Одним глотком осушив кружку и горячо поблагодарив сердобольную лекарку, Максиан отправился к Севиру. Для чего друг так настойчиво его звал, он смутно догадывался, потому и не торопился навещать его, но выслушать старого товарища он всё же обязан.

Севир был не один. Полулёжа, подсунув под голову несколько подушек, командир Пера о чём-то беседовал с Вихрем. Гладиатор с задумчивым видом облокотился на подоконник, вертя в пальцах маленькую деревянную фигурку кролика. На прикроватной тумбе скопилась орава пузырьков с лекарствами, соперничая за каждый свободный сантиметр с кувшином и кружкой. На столе, жмущемся к стене, сваленные в кучу, лежали пустой патронташ с кобурой, пара разобранных револьверов и шомпол.

— Присядь пока, друг, — расплывшись в улыбке, Севир указал на стул и повернулся к своему собеседнику. — Лукас даст вам всё необходимое, тебе только останется вызволить её и доставить сюда.

— А если она не захочет? Мне её силком тащить? — Вихрь поскрёб перочинным ножом поделку, сдул стружку и, поднеся поближе к глазам, придирчиво рассмотрел своё творение.

— В письме я всё объяснил, пусть не боится, никто ей мстить не станет. Мы ей не враги, так и передай.

— Передам.

— Не сомневаюсь, брат, — Севир протянул кулак в прощальном жесте. — Я рад, что ты с нами, Вихрь! До или После.

— До или После, Сто Первый. Береги себя.

Уходя, гладиатор пожал Максиану руку и, бросив последний взгляд на командира, плотно прикрыл за собой дверь.

— Никогда бы не подумал, что дорога из соседней комнаты может занять целую неделю, — проворчал Севир. — Или ты заплутал между кружкой и бочонком вина?

— Скорее, между стремлением к заслуженному спокойствию и неугомонными друзьями, коим неймётся даже на смертном одре.

Протяжно вздохнув, Севир потёр давно превратившееся в уродливый шрам клеймо:

— Да уж, от тебя так и несёт оптимизмом. Хотя чего юлить, ты прав, Госпожа уже дышит мне в затылок. Не вовремя, смерг её дери, но разве эта сучка когда-нибудь спрашивает? Потому и тороплюсь…

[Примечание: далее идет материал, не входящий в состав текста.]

(* ===== verification/Checker.v ===== *)
(** The linearizability checker (src/src/porcupine/checker.go): the search for one
    partition (checkSingle) and the driver (checkParallel, checkOperations,
    checkEvents).

    A Model is the Go struct; a nil function is [None], and Step may panic (it asserts
    the dynamic types of its arguments).  The loop of checkSingle runs
    with fuel, and the flag [kill] is given as its value at each iteration.  The
    goroutines of checkParallel only communicate through the channel of results, so
    the driver is a function of the order in which results arrive and of the moment
    the timer fires.  A pointer to a slice of ids in [longest] is a number that
    identifies the slice together with its contents. *)
From Stdlib Require Import ZArith Lia.
From stdpp Require Import base list numbers gmap.
From S2P Require Import Prelude Bitset KvModel Linked.

Import Bitset.

(** ** model.go *)

Record Model (I O S : Type) := mkModel
  { mo_Partition : option (list (Operation I O) -> list (list (Operation I O)));
    mo_PartitionEvent : option (list (Event (I + O)) -> list (list (Event (I + O))));
    mo_Init : S;
    mo_Step : S -> (I + O) -> (I + O) -> res (bool * S);
    mo_Equal : option (S -> S -> bool) }.
Arguments mkModel {I O S}.
Arguments mo_Partition {I O S}.
Arguments mo_PartitionEvent {I O S}.
Arguments mo_Init {I O S}.
Arguments mo_Step {I O S}.
Arguments mo_Equal {I O S}.

Definition NoPartition {A} (history : list A) : list (list A) := [history].
Definition ShallowEqual {S} `{EqDecision S} (a b : S) : bool := bool_decide (a = b).

Inductive CheckResult := Unknown | Ok | Illegal.

Section Checker.
Context {I O S : Type} `{EqDecision S}.
Abbreviation V := (I + O)%type.

Definition fillDefault (model : Model I O S) : Model I O S :=
  mkModel (Some (default NoPartition (mo_Partition model)))
    (Some (default NoPartition (mo_PartitionEvent model)))
    (mo_Init model) (mo_Step model) (Some (default ShallowEqual (mo_Equal model))).

(** Calling a function that may be nil, and using a value that may be nil. *)
Definition not_nil {A} (x : option A) : res A := match x with Some a => Ret a | None => Panic end.

(** uint(x) for an int *)
Definition uint (x : Z) : Z := x mod 2 ^ 64.

(** ** checkSingle *)

Abbreviation cacheEntry := (list Z * S)%type.
Abbreviation seqPtr := (nat * list Z)%type.

(** The local variables of checkSingle; [sr_seqs] counts the slices allocated. *)
Record Search := mkSearch
  { sr_heap : list (node V);
    sr_entry : option ptr;
    sr_state : S;
    sr_linearized : list Z;
    sr_cache : gmap Z (list cacheEntry);
    sr_calls : list (ptr * S);
    sr_longest : list (option seqPtr);
    sr_seqs : nat }.

Abbreviation SM := (M Search).

Definition set_heap (h : list (node V)) (s : Search) : Search :=
  mkSearch h (sr_entry s) (sr_state s) (sr_linearized s) (sr_cache s) (sr_calls s) (sr_longest s) (sr_seqs s).
Definition set_entry (e : option ptr) (s : Search) : Search :=
  mkSearch (sr_heap s) e (sr_state s) (sr_linearized s) (sr_cache s) (sr_calls s) (sr_longest s) (sr_seqs s).
Definition set_sstate (x : S) (s : Search) : Search :=
  mkSearch (sr_heap s) (sr_entry s) x (sr_linearized s) (sr_cache s) (sr_calls s) (sr_longest s) (sr_seqs s).
Definition set_linearized (b : list Z) (s : Search) : Search :=
  mkSearch (sr_heap s) (sr_entry s) (sr_state s) b (sr_cache s) (sr_calls s) (sr_longest s) (sr_seqs s).
Definition set_cache (c : gmap Z (list cacheEntry)) (s : Search) : Search :=
  mkSearch (sr_heap s) (sr_entry s) (sr_state s) (sr_linearized s) c (sr_calls s) (sr_longest s) (sr_seqs s).
Definition set_calls (l : list (ptr * S)) (s : Search) : Search :=
  mkSearch (sr_heap s) (sr_entry s) (sr_state s) (sr_linearized s) (sr_cache s) l (sr_longest s) (sr_seqs s).
Definition set_longest (l : list (option seqPtr)) (k : nat) (s : Search) : Search :=
  mkSearch (sr_heap s) (sr_entry s) (sr_state s) (sr_linearized s) (sr_cache s) (sr_calls s) l k.

Definition on_heap {A} (m : HM V A) : SM A :=
  fun s => let '(h, r) := m (sr_heap s) in (set_heap h s, r).

Definition cacheContains (equal : S -> S -> bool) (cache : gmap Z (list cacheEntry)) (entry : cacheEntry) : bool :=
  existsb (fun elem => equals (fst entry) (fst elem) && equal (snd entry) (snd elem))
    (default [] (cache !! hash (fst entry))).

(** The ids of the calls made so far. *)
Definition call_ids : SM (list Z) :=
  calls ← gets sr_calls;
  m_map (fun v => n ← on_heap (load (Some (fst v))); mret (nd_id n)) calls.

(** Lines 219-234: remember the calls as the longest prefix for those they improve. *)
Definition update_longest : SM unit :=
  calls ← gets sr_calls;
  seq ← call_ids;
  k ← gets sr_seqs;
  m_for calls (fun v =>
    n ← on_heap (load (Some (fst v)));
    longest ← gets sr_longest;
    old ← lift (go_idx longest (nd_id n));
    when (match old with None => true | Some p => (length (snd p) <? length calls)%nat end)
      (longest' ← lift (go_set longest (nd_id n) (Some (k, seq)));
       modify (set_longest longest' (Datatypes.S k)))).

(** Lines 195-213: try to linearize the call under the cursor. *)
Definition try_call (model : Model I O S) (headEntry : ptr) (e : node V) : SM unit :=
  matching ← on_heap (load (nd_match e));
  st ← gets sr_state;
  v ← lift (not_nil (nd_value e));
  w ← lift (not_nil (nd_value matching));
  r ← lift (mo_Step model st v w);
  let '(ok, newState) := r in
  if (ok : bool) then
    lin ← gets sr_linearized;
    newLinearized ← lift (set lin (uint (nd_id e)));
    equal ← lift (not_nil (mo_Equal model));
    cache ← gets sr_cache;
    if negb (cacheContains equal cache (newLinearized, newState)) then
      let h := hash newLinearized in
      modify (set_cache (<[h := default [] (cache !! h) ++ [(newLinearized, newState)]]> cache));;
      calls ← gets sr_calls;
      entry ← gets sr_entry;
      p ← lift (not_nil entry);
      modify (set_calls (calls ++ [(p, st)]));;
      modify (set_sstate newState);;
      lin' ← lift (set lin (uint (nd_id e)));
      modify (set_linearized lin');;
      on_heap (lift_node entry);;
      hd ← on_heap (load (Some headEntry));
      modify (set_entry (nd_next hd))
    else modify (set_entry (nd_next e))
  else modify (set_entry (nd_next e)).

(** Lines 235-241: undo the last call. *)
Definition backtrack : SM unit :=
  calls ← gets sr_calls;
  callsTop ← lift (go_idx calls (Z.of_nat (length calls) - 1));
  let entry := Some (fst callsTop) in
  modify (set_sstate (snd callsTop));;
  e ← on_heap (load entry);
  lin ← gets sr_linearized;
  lin' ← lift (clear lin (uint (nd_id e)));
  modify (set_linearized lin');;
  calls' ← lift (go_to calls (Z.of_nat (length calls) - 1));
  modify (set_calls calls');;
  on_heap (unlift_node entry);;
  e' ← on_heap (load entry);
  modify (set_entry (nd_next e')).

(** One iteration; [Some b] when checkSingle returns b. *)
Definition iteration (model : Model I O S) (computePartial : bool) (headEntry : ptr) (killed : bool)
    : SM (option bool) :=
  hd ← on_heap (load (Some headEntry));
  match nd_next hd with
  | None =>
      seq ← call_ids;
      k ← gets sr_seqs;
      longest ← gets sr_longest;
      modify (set_longest ((fun _ => Some (k, seq)) <$> longest) (Datatypes.S k));;
      mret (Some true)
  | Some _ =>
      if (killed : bool) then mret (Some false)
      else
        entry ← gets sr_entry;
        e ← on_heap (load entry);
        match nd_match e with
        | Some _ => try_call model headEntry e;; mret None
        | None =>
            calls ← gets sr_calls;
            if Nat.eqb (length calls) 0 then mret (Some false)
            else when computePartial update_longest;; backtrack;; mret None
        end
  end.

(** None: the fuel ran out. *)
Fixpoint search_loop (model : Model I O S) (computePartial : bool) (headEntry : ptr)
    (fuel : nat) (kill : nat -> bool) (i : nat) : SM (option bool) :=
  match fuel with
  | 0%nat => mret None
  | Datatypes.S fuel' =>
      r ← iteration model computePartial headEntry (kill i);
      match r with
      | Some b => mret (Some b)
      | None => search_loop model computePartial headEntry fuel' kill (Datatypes.S i)
      end
  end.

(** Lines 180-189: the list, its length and the node before it. *)
Definition setup (history : list (entry V)) : HM V (option ptr * Z * ptr) :=
  root ← makeLinkedEntries history;
  len ← length_list root;
  x ← alloc (mkNode None None (-1) None None);
  headEntry ← insertBefore x root;
  mret (root, len, headEntry).

Definition checkSingle (model : Model I O S) (history : list (entry V)) (computePartial : bool)
    (fuel : nat) (kill : nat -> bool) : res (option (bool * list (option seqPtr))) :=
  match setup history [] with
  | (h, Ret (root, len, headEntry)) =>
      let n := len ÷ 2 in
      let s := mkSearch h root (mo_Init model) (newBitset (uint n)) ∅ [] (replicate (Z.to_nat n) None) 0 in
      match search_loop model computePartial headEntry fuel kill 0 s with
      | (s', Ret (Some b)) => Ret (Some (b, sr_longest s'))
      | (_, Ret None) => Ret None
      | (_, Panic) => Panic
      end
  | (_, Panic) => Panic
  end.

(** ** checkParallel *)

(** The loop over the channel of results: [events] are the results in the order they
    arrive and the timer.  The result is [ok] and [timedOut]; None while it waits. *)
Inductive Arrival := Result (ok : bool) | Timer.

Fixpoint collect (computeInfo : bool) (partitions : nat) (events : list Arrival) (ok : bool) (count : nat)
    : option (bool * bool) :=
  match events with
  | [] => None
  | Result result :: events' =>
      let ok' := ok && result in
      if negb ok' && negb computeInfo then Some (ok', false)
      else if (partitions <=? Datatypes.S count)%nat then Some (ok', false)
      else collect computeInfo partitions events' ok' (Datatypes.S count)
  | Timer :: _ => Some (ok, true)
  end.

Definition verdict (r : bool * bool) : CheckResult :=
  let '(ok, timedOut) := r in if negb ok then Illegal else if (timedOut : bool) then Unknown else Ok.

(** Lines 320-338: the distinct slices among the longest prefixes of a partition; Go
    lists them in any order. *)
Fixpoint partials_of (seen : list nat) (longest : list (option seqPtr)) : list (list Z) :=
  match longest with
  | [] => []
  | None :: l => partials_of seen l
  | Some (p, seq) :: l => if decide (p ∈ seen) then partials_of seen l else seq :: partials_of (p :: seen) l
  end.

(** The results of the goroutines that are received before [kill] is set are those of
    checkSingle with [kill] zero.  [order] is the order in which they arrive and
    [timer] after how many of them the timer fires, if it does.  None: the fuel ran
    out or the loop still waits. *)
Definition result_of (model : Model I O S) (history : list (list (entry V))) (computeInfo : bool) (fuel : nat) (i : nat)
    : option bool :=
  match checkSingle model (default [] (history !! i)) computeInfo fuel (fun _ => false) with
  | Ret (Some (b, _)) => Some b
  | _ => None
  end.

Definition checkParallel (model : Model I O S) (history : list (list (entry V))) (computeInfo : bool)
    (fuel : nat) (order : list nat) (timer : option nat) : option CheckResult :=
  results ← mapM (result_of model history computeInfo fuel) order;
  let events := Result <$> results in
  let events := match timer with Some t => take t events ++ [Timer] | None => events end in
  verdict <$> collect computeInfo (length history) events true 0.

(** [sort] is sort.Sort for byTime. *)
Definition checkOperations (sort : list (entry V) -> list (entry V)) (model : Model I O S)
    (history : list (Operation I O)) (verbose : bool) (fuel : nat) (order : list nat) (timer : option nat)
    : res (option CheckResult) :=
  let model := fillDefault model in
  match mo_Partition model with
  | None => Panic
  | Some partition =>
      Ret (checkParallel model (makeEntries sort <$> partition history) verbose fuel order timer)
  end.

Definition checkEvents (model : Model I O S) (history : list (Event V)) (verbose : bool)
    (fuel : nat) (order : list nat) (timer : option nat) : res (option CheckResult) :=
  let model := fillDefault model in
  match mo_PartitionEvent model with
  | None => Panic
  | Some partition =>
      Ret (checkParallel model ((fun sub => convertEntries (renumber sub)) <$> partition history) verbose fuel order timer)
  end.

End Checker.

— Анника говорит, что времени у тебя с запасом, так что не прибедняйся, — перебил его Максиан. — Вместо нытья лучше бы объяснил, куда это ты отправил нашего чемпиона? Не в Опертам ли, к тому самому Лукасу, которому в прошлом году ты сына помог найти?

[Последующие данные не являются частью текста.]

(* ===== verification/CheckerProof.v ===== *)
(** checkSingle explores the search tree of [linearizes]: with enough fuel it returns
    true exactly when the history has a linearization, and what it reports as longest
    prefixes are partial linearizations. *)
From Stdlib Require Import ZArith Lia.
From stdpp Require Import base list numbers gmap relations.
From S2P Require Import Prelude Bitset KvModel Linked Checker CheckerSpec.

Import Bitset.

(** ** Pointers and entries *)

Section Pointers.
Context {V : Type}.
Implicit Types e m : entry V.

Lemma matches_last (A : list (entry V)) m B :
  is_return m -> (forall e, e ∈ B -> is_return e -> en_id e <> en_id m) ->
  matches (A ++ m :: B) !! en_id m = Some (length A).
Proof.
  intros Hm. induction B as [|e B IH] using rev_ind; intros HB.
  - rewrite matches_snoc, Hm. apply lookup_insert_eq.
  - rewrite app_comm_cons, (assoc_L (++)), matches_snoc.
    assert (IH' : matches (A ++ m :: B) !! en_id m = Some (length A)).
    { apply IH. intros e' He'. apply HB, elem_of_app. by left. }
    destruct (en_kind e) eqn:Hk; [done|]. rewrite lookup_insert_ne; [done|].
    apply HB; [|done]. apply elem_of_app. right. left.
Qed.

Context (E : list (entry V)) (HE : well_formed E).
Abbreviation P := (reverse E).

Lemma ptr_unique q r e e' : P !! q = Some e -> P !! r = Some e' -> key e = key e' -> q = r.
Proof.
  intros Hq Hr Hk. assert (Hnd : NoDup (key <$> P)) by (rewrite reverse_Permutation; apply (wf_keys E HE)).
  eapply NoDup_lookup; [exact Hnd| |]; rewrite list_lookup_fmap; [by rewrite Hq|rewrite Hr; cbn; by rewrite Hk].
Qed.

(** A call node points to the node of its return. *)
Lemma match_pointer q e r m :
  P !! q = Some e -> is_call e -> P !! r = Some m -> is_return m -> en_id m = en_id e ->
  matches (take q P) !! en_id e = Some r.
Proof.
  intros Hq He Hr Hm Hid.
  assert (Hin : e ∈ E) by (apply elem_of_reverse; by eapply list_elem_of_lookup_2).
  apply list_elem_of_split in Hin as (x & w & HxE).
  destruct (wf_match E HE x e w HxE He) as (m' & Hw & Hm' & Hid').
  assert (m' = m) as ->.
  { apply (key_unique E HE); [rewrite HxE; apply elem_of_app; right; by right| |unfold key; congruence].
    apply elem_of_reverse. by eapply list_elem_of_lookup_2. }
  apply list_elem_of_split in Hw as (y & z & ->).
  assert (HP : P = (reverse z ++ m :: reverse y) ++ e :: reverse x).
  { rewrite HxE. rewrite reverse_app, reverse_cons, reverse_app, reverse_cons. by list_simplifier. }
  assert (q = length (reverse z ++ m :: reverse y)) as ->.
  { eapply (ptr_unique _ _ e e); [done| |done]. rewrite HP. by apply list_lookup_middle. }
  assert (r = length (reverse z)) as ->.
  { eapply (ptr_unique _ _ m m); [done| |done]. rewrite HP, <- (assoc_L (++)). by apply list_lookup_middle. }
  rewrite HP, take_app_length, <- Hid. apply matches_last; [done|].
  intros e' He' Hret Hk. pose proof (wf_keys E HE) as Hnd. rewrite HxE in Hnd.
  rewrite fmap_app, fmap_cons, fmap_app, fmap_cons in Hnd.
  apply NoDup_app in Hnd as (_ & _ & Hnd). apply NoDup_cons in Hnd as [_ Hnd].
  apply NoDup_app in Hnd as (_ & Hd & _). apply (Hd (key m)); [|left].
  apply list_elem_of_fmap. exists e'. split; [|by apply elem_of_reverse]. unfold key, is_return in *. congruence.
Qed.

End Pointers.

(** ** The state of the search *)

Section Search.
Context {I O S : Type} `{EqDecision S} (model : Model I O S) (equal : S -> S -> bool).
Abbreviation V := (I + O)%type.
Context (step : S -> V -> V -> bool * S).
Abbreviation SearchState := (Search (I:=I) (O:=O) (S:=S)).
Context (Hequal : mo_Equal model = Some equal).
Context (Hbisim : forall s t v w, equal s t = true ->
  fst (step s v w) = fst (step t v w)
  /\ (fst (step s v w) = true -> equal (snd (step s v w)) (snd (step t v w)) = true)).
Context (E : list (entry V)) (HE : well_formed E).
Context (Hstep : forall e m st, e ∈ E -> m ∈ E -> is_call e -> is_return m ->
  mo_Step model st (en_value e) (en_value m) = Ret (step st (en_value e) (en_value m))).
Context (Hlen : Z.of_nat (length E) < 2 ^ 63).
Abbreviation P := (reverse E).
Abbreviation N := (length E).
Definition nops : Z := Z.of_nat (length E) ÷ 2.
Definition words : nat := length (newBitset (uint nops)).

Definition points (q : ptr) (e : entry V) : Prop := P !! q = Some e.

Record inv (s : SearchState) (L : list Z) (rem : list ptr) : Prop :=
  { iv_chain : chain (sr_heap s) (N :: rem);
    iv_rem : Forall2 points rem (remaining E L);
    iv_info : forall q e, points q e -> static_of (sr_heap s) q = Some (node_info P q e);
    iv_wf : wf (sr_linearized s) /\ length (sr_linearized s) = words;
    iv_members : forall z, z ∈ members (sr_linearized s) <-> z ∈ L;
    iv_nodup : NoDup L;
    iv_calls : Forall2 (fun c i => exists e, points (fst c) e /\ en_id e = i) (sr_calls s) L;
    iv_path : linearizes_upto step (mo_Init model) E L (sr_state s) (remaining E L) }.

(** What [longest] may hold. *)
Definition longest_ok (l : list (option (nat * list Z))) : Prop :=
  length l = Z.to_nat nops
  /\ forall i k seq, l !! i = Some (Some (k, seq)) ->
       Z.of_nat i ∈ seq /\ exists s' l', linearizes_upto step (mo_Init model) E seq s' l'.

Definition dead (s : S) (L : list Z) : Prop := forall ids, ~ linearizes step s (remaining E L) ids.

Definition cached (cache : gmap Z (list (list Z * S))) (b : list Z) (s : S) : Prop :=
  exists h l, cache !! h = Some l /\ (b, s) ∈ l.

(** What is cached and bigger than the current prefix has been explored in vain. *)
Definition cache_good (d : nat) (cache : gmap Z (list (list Z * S))) : Prop :=
  forall b s, cached cache b s -> wf b /\ length b = words
    /\ ((d < length (members b))%nat -> dead s (members b)).

Definition istep (cp : bool) (s s' : SearchState) : Prop := iteration model cp N false s = (s', Ret None).

(** ** Facts *)

Lemma nops_range : 0 <= nops < 2 ^ 63.
Proof. unfold nops. split; [apply Z.quot_pos; lia|]. pose proof (Z.quot_le_upper_bound (Z.of_nat N) 2 (Z.of_nat N)). lia. Qed.

Lemma uint_id x : 0 <= x < 2 ^ 63 -> uint x = x.
Proof. intros Hx. unfold uint. apply Z.mod_small. lia. Qed.

Lemma id_range e : e ∈ E -> 0 <= en_id e < nops.
Proof. intros He. pose proof (wf_ids E HE) as Hi. rewrite Forall_forall in Hi. by apply Hi. Qed.

Lemma words_cover x : 0 <= x < nops -> 0 <= x < 64 * Z.of_nat words.
Proof.
  intros Hx. pose proof nops_range. unfold words. rewrite uint_id by lia. unfold newBitset. rewrite length_replicate.
  pose proof (Z.div_mod nops 64 ltac:(lia)). pose proof (Z.mod_pos_bound nops 64 ltac:(lia)).
  pose proof (Z.div_pos nops 64 ltac:(lia) ltac:(lia)). destruct (Z.eqb_spec (nops mod 64) 0); lia.
Qed.

Lemma points_in q e : points q e -> e ∈ E.
Proof. intros Hq. apply elem_of_reverse. by eapply list_elem_of_lookup_2. Qed.

Lemma NoDup_members b : NoDup (members b).
Proof. unfold members. apply NoDup_filter, NoDup_seqZ. Qed.

Lemma members_length b L : NoDup L -> (forall z, z ∈ members b <-> z ∈ L) -> length (members b) = length L.
Proof. intros HL Hm. apply Permutation_length, NoDup_Permutation; [apply NoDup_members|done|done]. Qed.

Lemma equal_simulates s t l ids : equal s t = true -> linearizes step s l ids -> linearizes step t l ids.
Proof.
  intros Heq Hl. revert t Heq. induction Hl as [s|s a e b m c s' ids Ha He Hm Hid Hst Hl IH]; intros t Heq; [constructor|].
  destruct (Hbisim s t (en_value e) (en_value m) Heq) as [H1 H2]. rewrite Hst in H1, H2. cbn in *.
  destruct (step t (en_value e) (en_value m)) as [ok t'] eqn:Ht. cbn in *. subst ok.
  eapply lin_next; try done. by apply IH, H2.
Qed.

Lemma set_heap_id (s : SearchState) : set_heap (sr_heap s) s = s.
Proof. by destruct s. Qed.

Lemma run_on_heap_load (s : SearchState) p :
  valid (sr_heap s) p ->
  exists n, on_heap (load (Some p)) s = (s, Ret n) /\ nd_next n = next_of (sr_heap s) p
    /\ static_of (sr_heap s) p = Some (nd_value n, nd_match n, nd_id n).
Proof.
  intros Hv. destruct (run_load _ _ Hv) as (n & En & Hn & _ & Hs). exists n. unfold on_heap. rewrite En.
  split; [by rewrite set_heap_id|done].
Qed.

Lemma inv_valid s L rem q : inv s L rem -> q ∈ N :: rem -> valid (sr_heap s) q.
Proof. intros Hi Hq. destruct (iv_chain _ _ _ Hi) as [_ Hs]. by eapply (seg_valid _ _ _ _ _ Hs). Qed.

(** Nodes outside the list keep their place in memory. *)
Lemma info_valid s L rem q e : inv s L rem -> points q e -> valid (sr_heap s) q.
Proof.
  intros Hi Hq. pose proof (iv_info _ _ _ Hi q e Hq) as Hs. unfold static_of in Hs.
  unfold valid. by destruct (sr_heap s !! q).
Qed.

Lemma inv_next s L pre q suf : inv s L (pre ++ q :: suf) -> next_of (sr_heap s) q = head suf.
Proof.
  intros Hi. pose proof (iv_chain _ _ _ Hi) as Hc. rewrite app_comm_cons in Hc.
  by apply chain_at in Hc as (_ & _ & ?).
Qed.

Lemma inv_head s L rem : inv s L rem -> next_of (sr_heap s) N = head rem.
Proof. intros Hi. by destruct (chain_at _ [] N rem (iv_chain _ _ _ Hi)) as (_ & _ & ?). Qed.

(** ** One iteration *)

Lemma iter_start cp s L rem q n :
  inv s L rem -> q ∈ rem -> sr_entry s = Some q -> on_heap (load (Some q)) s = (s, Ret n) ->
  iteration model cp N false s
  = (match nd_match n with
     | Some _ => try_call model N n;; mret None
     | None =>
         calls ← gets sr_calls;
         if Nat.eqb (length calls) 0 then mret (Some false)
         else when cp update_longest;; backtrack;; mret None
     end) s.
Proof.
  intros Hi Hq Hen Hn. unfold iteration.
  destruct (run_on_heap_load s N) as (hd & Eh & Hh & _); [apply (inv_valid s L rem); [done|left]|].
  rewrite (bind_run _ _ _ _ _ Eh), Hh, (inv_head s L rem Hi).
  destruct rem as [|x rem]; [by apply elem_of_nil in Hq|]. cbn [head].
  rewrite (bind_run _ _ s s (sr_entry s)) by done. rewrite Hen. by rewrite (bind_run _ _ _ _ _ Hn).
Qed.

(** The ids of the calls, read back from the nodes. *)
Lemma load_call s L rem q e :
  inv s L rem -> points q e ->
  exists n, on_heap (load (Some q)) s = (s, Ret n) /\ nd_next n = next_of (sr_heap s) q
    /\ (nd_value n, nd_match n, nd_id n) = node_info P q e.
Proof.
  intros Hi Hq. destruct (run_on_heap_load s q) as (n & En & Hn & Hs); [by eapply (info_valid s L rem)|].
  exists n. rewrite (iv_info _ _ _ Hi _ _ Hq) in Hs. split_and!; [done|done|congruence].
Qed.

Lemma run_call_ids s L rem : inv s L rem -> call_ids s = (s, Ret L).
Proof.
  intros Hi. unfold call_ids. rewrite (bind_run _ _ s s (sr_calls s)) by done.
  pose proof (iv_calls _ _ _ Hi) as Hc. revert Hc. generalize (sr_calls s) at 1 2. generalize L at 1 2.
  intros L0 cs Hc. induction Hc as [|c i cs js Hx _ IH]; [done|].
  destruct Hx as (e & He & <-). cbn [m_map]. destruct (load_call s L rem _ _ Hi He) as (n & En & _ & Hs).
  injection Hs as _ _ Hid. rewrite (bind_run _ _ s s (nd_id n)) by (by rewrite (bind_run _ _ _ _ _ En)).
  rewrite (bind_run _ _ _ _ _ IH). by rewrite Hid.
Qed.

Lemma iter_done cp s L :
  inv s L [] -> longest_ok (sr_longest s) ->
  exists s' k, iteration model cp N false s = (s', Ret (Some true))
    /\ sr_longest s' = replicate (Z.to_nat nops) (Some (k, L)).
Proof.
  intros Hi [Hz _]. unfold iteration.
  destruct (run_on_heap_load s N) as (hd & Eh & Hh & _); [apply (inv_valid s L []); [done|left]|].
  rewrite (bind_run _ _ _ _ _ Eh), Hh, (inv_head s L [] Hi). cbn [head].
  rewrite (bind_run _ _ _ _ _ (run_call_ids s L [] Hi)). eexists _, (sr_seqs s). split; [done|]. cbn.
  rewrite <- Hz. by apply const_fmap.
Qed.

Lemma run_update_longest s L rem :
  inv s L rem -> longest_ok (sr_longest s) ->
  exists l k, update_longest s = (set_longest l k s, Ret tt) /\ longest_ok l.
Proof.
  intros Hi Hok. unfold update_longest. rewrite (bind_run _ _ s s (sr_calls s)) by done.
  rewrite (bind_run _ _ _ _ _ (run_call_ids s L rem Hi)), (bind_run _ _ s s (sr_seqs s)) by done.
  set (Inv := fun (_ : list (ptr * S)) (s' : SearchState) => exists l k, s' = set_longest l k s /\ longest_ok l).
  match goal with |- exists l k, m_for ?xs ?body s = _ /\ _ => assert (Hwp : wp (m_for xs body) (fun _ => Inv xs) s) end.
  - apply wp_m_for.
    + exists (sr_longest s), (sr_seqs s). split; [by destruct s|done].
    + intros l1 c l2 s' Hcs (l & k & -> & Hl). set (s1 := set_longest l k s).
      assert (Hi1 : inv s1 L rem) by (by destruct Hi).
      pose proof (iv_calls _ _ _ Hi) as Hc. rewrite Hcs in Hc. apply Forall2_app_inv_l in Hc as (j1 & j2 & Hc1 & Hc2 & HL).
      apply Forall2_cons_inv_l in Hc2 as (i & j3 & (e & He & Hid) & _ & ->).
      destruct (load_call s1 L rem _ _ Hi1 He) as (n & En & _ & Hs). injection Hs as _ _ Hn.
      assert (Hr : 0 <= en_id e < Z.of_nat (length l)).
      { destruct Hl as [-> _]. pose proof (id_range e (points_in _ _ He)). pose proof nops_range. lia. }
      rewrite wp_bind. eapply wp_intro; [exact En|]. rewrite wp_bind, wp_gets, Hn. cbn [sr_longest s1 set_longest].
      destruct (go_idx_ok l (en_id e) Hr) as [old Hold]. rewrite Hold, wp_bind, wp_lift.
      apply wp_when; intros _; [|by exists l, k].
      rewrite (go_set_ok l (en_id e) _ Hr), wp_bind, wp_lift, wp_modify. eexists _, _. split; [done|].
      split; [rewrite length_insert; apply Hl|]. intros i' k' seq Hlk.
      apply list_lookup_insert_Some in Hlk as [(<- & [= <- <-] & _)|(_ & Hlk)]; [|by apply Hl in Hlk].
      rewrite Z2Nat.id by lia. split; [|by exists (sr_state s), (remaining E L); apply Hi].
      rewrite HL, <- Hid. apply elem_of_app. right. left.
  - destruct (wp_run _ _ _ Hwp) as (s' & [] & Hrun & (l & k & -> & Hl)). exists l, k. by split.
Qed.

— Да, верно, к тому самому.

— Ты в самом деле удумал Ровену вызволить? — Максиан расхохотался. — В благородство никак не наиграемся, да, Севир?

— Урсус был мне больше, чем другом! — прорычал он, приподнимаясь на локтях. — И ты об этом прекрасно знаешь! Я буду последней тварью, если брошу его дочь в лапах мрази, против которой он боролся и от чьей руки погиб.

— Погиб он от руки Юстиниана, и это почему-то тебя не особо заботило все эти годы, — стул жалобно скрипнул, когда Максиан откинулся на спинку. — Что же сейчас изменилось? Не хочется помирать с нечистой совестью?

Севир смерил его долгим тяжёлым взглядом. Впрочем, любые слова были бы здесь излишни. Максиан прекрасно знал, что перегнул, причём несправедливо. Упрекать Сто Первого не в чем, он сделал для осквернённых куда больше, чем кто-либо за три сотни лет.

— Прости, друг, заносит меня порой, — Максиан упёрся локтями в колени, чуть подавшись вперёд. — Я ведь не со зла, знаю, что для тебя значил Урсус. Никогда не забуду нашего знакомства. Он тебя, ещё желторотого скорпиона, братом своим представил. Я тогда дар речи потерял: король братается с осквернённым — абсурднее и не придумаешь! Это потом он мне рассказал, как ты его на охоте спас, и как вы сдружились с тех пор.

Лицо Севира смягчилось, потускневшие глаза мечтательно заблестели, и, поправив накренившуюся подушку, он устроился поудобнее:

— Да-а, было дело. Я ж тогда впервые с ним отправился псов по туннелям гонять. Видел бы ты ту пакость! Вожак, здоровенный, почти в мой рост, и прямо на Урсуса рванул, только клыки сверкнули. Эх, вернуться бы назад… В те времена и верилось в лучшее куда охотнее, и надежды были крепче столичных стен — не то, что теперь! Знаешь, иногда мне кажется, что мы рождаемся, только чтобы убедиться в тщетности своего существования. Вот ты молод, полон сил и веры в своё дело, в свою исключительность, но с каждым годом силы эти тают, а вера остаётся только верой, да и та потихоньку гаснет, когда на лбу об реальность уже сотую шишку набил. А затем, в какой-то момент, просто останавливаешься и спрашиваешь себя: «Для чего стараешься, дурак, если всё бессмысленно?» Спасти друга, чтобы потом его подло убили? Найти ту самую, единственную, чтобы потом рыдать над её могилой? Зачать дитя, дабы после отдать Легиону, а то и вовсе похоронить? Или освобождать собратьев, чтобы видеть, как они… Эх! — он горестно махнул рукой. — И так по кругу, пока сам не загнёшься.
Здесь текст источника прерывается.